Pour le plus grand bonheur de ses usagers, les transports publics de la cité de Calvin sont non-fumeurs. Après une observation en milieu hostile j’en suis arrivé à la conclusion que l’on peu classer les fanatiques du bâtonnet à cancer en trois catégories, cumulables pour certains.

Celle ou celui qui crache sa dernière bouffée juste avant de rentrer
Un pied dans le bus, l’autre dehors, on se goudronne la double voie des poumons jusqu’au dernier instant.

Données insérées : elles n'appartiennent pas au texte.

(** The startup message is accepted at most once, and it is accepted exactly when some
    round both fetches without error and is answered: it is retried until then, and never sent
    again after. *)
Theorem Start_announces_once rounds (cs : service) :
  startups (Start rounds false cs).2 = if accepted rounds cs then 1%nat else 0%nat.
Proof.
  assert (Hsent : ∀ rounds (cs : service), startups (Start rounds true cs).2 = 0%nat).
  { clear rounds cs. induction rounds as [|[env ok] rounds IH]; intros cs; cbn [Start]; [done|].
    pose proof (Fetch_startups env cs) as Hf. destruct (Fetch env cs) as [[cs1 tr1] [e|]]; cbn [negb andb orb];
      specialize (IH cs1); destruct (Start rounds true cs1) as [cs2 tr2]; cbn [fst snd app] in *;
      by rewrite startups_app, Hf, IH. }
  revert cs. induction rounds as [|[env ok] rounds IH]; intros cs; cbn [Start accepted]; [done|].
  pose proof (Fetch_startups env cs) as Hf. destruct (Fetch env cs) as [[cs1 tr1] [e|]]; cbn [negb andb orb].
  - specialize (IH cs1). destruct (Start rounds false cs1) as [cs2 tr2]. cbn [fst snd app] in *.
    by rewrite startups_app, Hf, IH.
  - destruct ok; cbn [orb].
    + specialize (Hsent rounds cs1). destruct (Start rounds true cs1) as [cs2 tr2]. cbn [fst snd app] in *.
      change (EStartup :: tr2) with ([EStartup] ++ tr2). rewrite !startups_app, Hf, Hsent. done.
    + specialize (IH cs1). destruct (Start rounds false cs1) as [cs2 tr2]. cbn [fst snd app] in *.
      rewrite !startups_app, Hf, <- IH. done.
Qed.
End Rounds.

(** ** Witnesses *)

(** A toy format: the map has the subsystems "a" and "b", with the hashes in two bytes *)
#[local] Instance toyJSON : ControlJSON := {|
  decodeSubsystems data := match data with [x; y] => Some [(bs "a", [x]); (bs "b", [y])] | _ => None end
|}.

Definition toyEnv (config : bytes) (failing : bytes) : fetchEnv :=
  FetchEnv false false (Some config, None) (λ h, (Some h, None))
    (λ s _, ConsumerResult (if bool_decide (s = failing) then Some EOF else None) false None).

Definition toyService : @service InMemory.store :=
  RegisterSubscriber (bs "b") 2 (RegisterSubscriber (bs "b") 1
    (RegisterConsumer (bs "b") (RegisterConsumer (bs "a") (New 60 (Some InMemory.NewStore))).1).1).

Lemma toyEnv_answers x y failing : answers (toyEnv [x; y] failing) [(bs "a", [x]); (bs "b", [y])].
Proof.
  split_and!; [done|by exists [x; y]|]. refine (bool_decide_unpack _ _). vm_compute. exact I.
Qed.

Lemma toyService_ok : store_ok toyService.
Proof. exact InMemory.wf_NewStore. Qed.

On tente de minimiser le calvaire de la survie en zone respirable, et tant pis pour le petit nuage qui pénètre dans le bus.

Celle ou celui qui allume sa clope en sortant
Quatorze ans, la clope derrière l’oreille droite pendant tout le trajet pour montrer aux meufs qu’on est un adulte mature (et qu’on va accessoirement crever d’un cancer dans une vingtaine d’années).

Celle ou celui qui pue la fumée froide
Pour peu que vous soyez assis dans le sens inverse de la marche et c’est la fête à la bile. Votre estomac hurle à la mort et vous le fait savoir. Rien ne sert de chercher le petit sachet à vomi, vous n’êtes pas dans un avion.